(Québec) Le gouvernement Legault a déposé deux projets de loi à la dernière minute, alors que les travaux de l’Assemblée nationale prennent fin vendredi et que la campagne électorale sera déclenchée officiellement à la fin du mois d’août. Il a l’intention de réviser à la hausse les redevances sur l’eau et de plafonner l’indexation des tarifs d’Hydro-Québec.

Ces deux projets de loi ne pourront être adoptés cette session-ci, faute de temps. Ils deviendront donc des promesses électorales de la Coalition avenir Québec (CAQ).

Le ministre de l’Environnement, Benoit Charette, a déposé mercredi le projet de loi « visant principalement à s’assurer de la révision des redevances exigibles pour l’utilisation de l’eau », comme La Presse le révélait lundi.

Le ministre a toutefois reconnu lui-même que sa pièce législative ne sera pas adoptée avant les élections. Aucun montant n’y est mentionné, et M. Charette ne veut pas faire de prédiction sur le juste prix de l’eau et préfère consulter, après le scrutin. « C’est réellement une réflexion sur la valeur de l’eau que l’on devra avoir comme société à travers l’étude du projet de loi si, naturellement, la Coalition avenir Québec devait être réélue », a dit l’élu caquiste.

Une révision tous les trois ans est prévue dans le texte législatif, et le gouvernement est également ouvert à l’idée de rendre publiques les quantités d’eau prélevée par les industriels, même si ce n’est pas dans la loi. « Je pense que les Québécois sont en droit de savoir quelles sont les quantités d’eau qui sont prélevées, et comment cet usage-là est fait, et à quelles fins », a affirmé M. Charette. Par le passé, la CAQ était opposée à une hausse des redevances sur l’eau, mais l’expérience de l’Ontario montre qu’elle peut se faire sans pénaliser le consommateur. « Regardez en Ontario si la bouteille d’eau se vend plus cher qu’au Québec. La réponse, c’est non.

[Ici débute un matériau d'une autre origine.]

(** A profile transport takes the place of the generic one. *)
Lemma keeps_replace done pre e suf x :
  keeps done (pre ++ e :: suf) → duplicate_model_route e x = true →
  should_replace_duplicate_route e x = true → keeps (done ++ [x]) (pre ++ x :: suf).
Proof.
  intros HK Hdup [He%negb_true_iff Hx]%andb_true_iff.
  apply duplicate_cases in Hdup as (Hk & [Hm|[[Hge _]|[Hpe _]]]); [congruence| |congruence].
  assert (e ∈ pre ++ e :: suf) as Hein by set_solver.
  assert (∀ p, p ∈ done → bucket_key p = bucket_key x →
               is_profile_openai_compatible_route (mr_api_method p) = true → False) as Hnoprof.
  { intros p Hp Hpk Hprof. apply HK in Hein as [_ []]. split; [done|]. exists p. by rewrite Hk. }
  assert (first_of_slot x done = None) as Hnew.
  { destruct (first_of_slot x done) as [y|] eqn:E; [|reflexivity]. exfalso.
    apply first_of_slot_Some in E as [Hy [Hyk Hm]%slot_split].
    apply (Hnoprof y); [done..|]. by rewrite Hm. }
  assert (NoDup (slot <$> pre ++ e :: suf)) as Hnd by apply HK.
  assert (∀ r, r ∈ pre ++ suf → slot r ≠ slot e) as Hrest.
  { intros r Hr Hs. rewrite fmap_app, fmap_cons, NoDup_app in Hnd. destruct Hnd as (_ & Hd & Hnd).
    apply NoDup_cons in Hnd as [Hns _]. apply elem_of_app in Hr as [Hr|Hr].
    - apply (Hd (slot r)); [by apply list_elem_of_fmap_2|]. rewrite Hs. by left.
    - apply Hns. rewrite <- Hs. by apply list_elem_of_fmap_2. }
  assert (∀ r, r ∈ pre ++ suf → slot x ≠ slot r) as Hslots.
  { intros r Hr Hs. assert (r ∈ pre ++ e :: suf) as Hin by set_solver.
    apply HK in Hin as [Hf _]. rewrite <- (first_of_slot_same x r done Hs), Hnew in Hf. discriminate. }
  split.
  - rewrite fmap_app, fmap_cons. rewrite fmap_app, fmap_cons in Hnd. revert Hnd.
    rewrite <- !Permutation_middle, !NoDup_cons, <- fmap_app. intros [_ Hnd]. split; [|done].
    intros (r & Hs & Hr)%list_elem_of_fmap. by apply (Hslots r Hr).
  - intros r. assert (r ∈ pre ++ x :: suf ↔ r = x ∨ r ∈ pre ++ suf) as -> by set_solver.
    rewrite first_of_slot_app. split.
    + intros [->|Hr].
      * rewrite Hnew, bool_decide_true by done. split; [done|].
        intros [(Hg & _)|(Hg & _)]%shadowed_app; apply generic_not_profile in Hg; congruence.
      * assert (r ∈ pre ++ e :: suf) as Hin by set_solver. pose proof Hin as Hin'.
        apply HK in Hin as [-> Hsh]. split; [done|].
        intros [Hsh'|(Hg & Hxk & _)]%shadowed_app; [done|].
        apply (Hrest r Hr), slot_generic; [congruence|done..].
    + intros [Hfirst Hsh]. destruct (first_of_slot r done) as [y|] eqn:E.
      * right. assert (r ∈ pre ++ e :: suf) as Hin.
        { apply HK. split; [congruence|]. intros H. apply Hsh, shadowed_app. by left. }
        assert (r ≠ e) as Hne.
        { intros ->. apply Hsh, shadowed_app. right. split_and!; [done|congruence|done]. }
        set_solver.
      * case_bool_decide; [|done]. left. congruence.
Qed.

(** A duplicate that replaces nothing changes nothing. *)
Lemma keeps_drop done out e x :
  keeps done out → e ∈ out → duplicate_model_route e x = true →
  should_replace_duplicate_route e x = false → keeps (done ++ [x]) out.
Proof.
  intros HK He [Hk Hcases]%duplicate_cases Hrep. split; [apply HK|].
  assert (∀ r, shadowed (done ++ [x]) r → r ∈ out → shadowed done r) as Hsame.
  { intros r [Hsh|(Hg & Hxk & Hx)]%shadowed_app _; [done|].
    split; [done|]. exists e. pose proof He as [Hf _]%HK. apply first_of_slot_Some in Hf as [Hin _].
    split_and!; [done|congruence|]. unfold should_replace_duplicate_route in Hrep.
    rewrite Hx, andb_true_r in Hrep. by apply negb_false_iff in Hrep. }
  assert (e ∈ done) as Hedone by (apply HK in He as [Hf _]; by apply first_of_slot_Some in Hf as [? _]).
  assert (first_of_slot x done = None → shadowed (done ++ [x]) x) as Hx.
  { intros Hnew. destruct Hcases as [Hm|[[Hge Hp]|[Hp Hg]]].
    - destruct (first_of_slot_elem x done e) as [y Hy]; [done|by apply slot_split|congruence].
    - unfold should_replace_duplicate_route in Hrep. rewrite Hp, andb_true_r in Hrep.
      apply negb_false_iff in Hrep. apply generic_not_profile in Hge. congruence.
    - apply shadowed_app. left. split; [done|]. by exists e. }
  intros r. rewrite first_of_slot_app. split.
  - intros Hr. pose proof Hr as [-> Hsh]%HK. split; [done|]. intros H. by apply Hsh, Hsame.
  - intros [Hfirst Hsh]. apply HK. split.
    + destruct (first_of_slot r done) as [y|] eqn:E; [congruence|]. case_bool_decide as Hs; [|done].
      injection Hfirst as ->. exfalso. by apply Hsh, Hx.
    + intros H. apply Hsh, shadowed_app. by left.
Qed.

Lemma reference_keeps routes : keeps routes (dedupe_model_routes_reference routes).
Proof.
  unfold dedupe_model_routes_reference. induction routes as [|x routes IH] using rev_ind.
  - split; [constructor|]. intros r. split; [by intros ?%elem_of_nil|by intros [? _]].
  - rewrite foldl_app. simpl. revert IH. generalize (foldl reference_step [] routes) as out.
    intros out HK. unfold reference_step.
    destruct (position (λ existing, duplicate_model_route existing x) out) as [idx|] eqn:Hp.
    + apply position_Some in Hp as (e & He & Hdup). unfold replace_at. rewrite He.
      destruct (should_replace_duplicate_route e x) eqn:Hrep.
      * rewrite insert_take_drop by by eapply lookup_lt_Some.
        eapply keeps_replace; [|exact Hdup|done]. by rewrite take_drop_middle.
      * eapply keeps_drop; [done| |done..]. by eapply list_elem_of_lookup_2.
    + apply keeps_append; [done|]. by apply position_None.
Qed.

(** What a merged catalog holds, exactly: for each provider, model and API method that some source
    lists, the first route listed for it, once, except the generic OpenAI-compatible transport of a
    model for which the same provider also lists a profile transport. *)
Theorem dedupe_keeps_exactly (routes : list ModelRoute) :
  NoDup (slot <$> dedupe_model_routes routes)
  ∧ ∀ r, r ∈ dedupe_model_routes routes ↔ first_of_slot r routes = Some r ∧ ¬ shadowed routes r.
Proof.
  unfold dedupe_model_routes. rewrite (dedupe_loops_agree routes ([], ∅)) by done. apply reference_keeps.
Qed.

Ça veut dire qu’on peut aller chercher une redevance qui est plus conséquente sans que ce soit forcément le consommateur qui en paie le prix », a dit M. Charette.

100 fois plus cher pour l’eau, dit QS

Rappelons que les trois principaux partis d’opposition réclament depuis des années un accroissement des redevances et que le gouvernement avait toujours refusé de le faire jusqu’ici. C’est Québec solidaire que demande la hausse la plus importante : le parti de gauche la multiplierait par plus de 100, et ferait passer les revenus de l’État de près de 3 millions à plus de 480 millions par année. Le Parti québécois réclame quant à lui « un rehaussement substantiel au moins au niveau de l’Ontario ».

Dans les deux cas, les députés Émilise Lessard-Therrien (QS) et Sylvain Gaudreault (PQ) estiment que le projet de loi du ministre n’est qu’une parade pour essayer de renforcer le bilan environnemental caquiste. « La CAQ est déjà en campagne électorale, elle fait des grandes promesses en espérant de nous faire oublier son bilan des quatre dernières années. Mais les gens ne sont pas dupes. Ce projet de loi là, c’est une coquille », a déploré Mme Lessard-Therrien.

photo érick labbé, archives le soleil

Jonatan Julien, ministre des Ressources naturelles

Inflation des tarifs d’électricités

De son côté, le ministre des Ressources naturelles, Jonatan Julien, a présenté le projet de loi « visant notamment à plafonner le taux d’indexation des prix des tarifs de distribution d’électricité ». Il corrige ainsi sa propre loi qui avait été adoptée sous le bâillon en décembre 2019 et qui visait à augmenter les tarifs d’Hydro-Québec en fonction de l’inflation. Or, cette inflation, galopante depuis des mois, ferait bondir les tarifs de 4 % ou 5 % au 1er avril 2023.

Jonatan Julien avait déjà indiqué que son projet de loi limiterait la hausse à un maximum de 3 %. Le texte législatif propose plutôt que l’augmentation soit fixée en fonction du taux le plus bas entre l’inflation et « le taux supérieur de la fourchette de maîtrise de l’inflation de la Banque du Canada », taux qui n’a pas dépassé 3 % depuis plus de 20 ans selon le ministre.

« On vient dire : on va plafonner au montant maximum de leur courbe. Je ne peux pas présumer qu’elle va être de même ad vitam aeternam, mais dans un avenir rapproché ça sera 3 %. Si ça devait être entre 2 et 4 en 2028, bien ça serait 4 % », a expliqué M. Julien.

Il n’y aurait pas de problème à adopter le projet de loi seulement cet automne si le gouvernement est réélu, puisque la révision des tarifs d’Hydro-Québec a lieu au printemps 2023, souligne-t-on au gouvernement.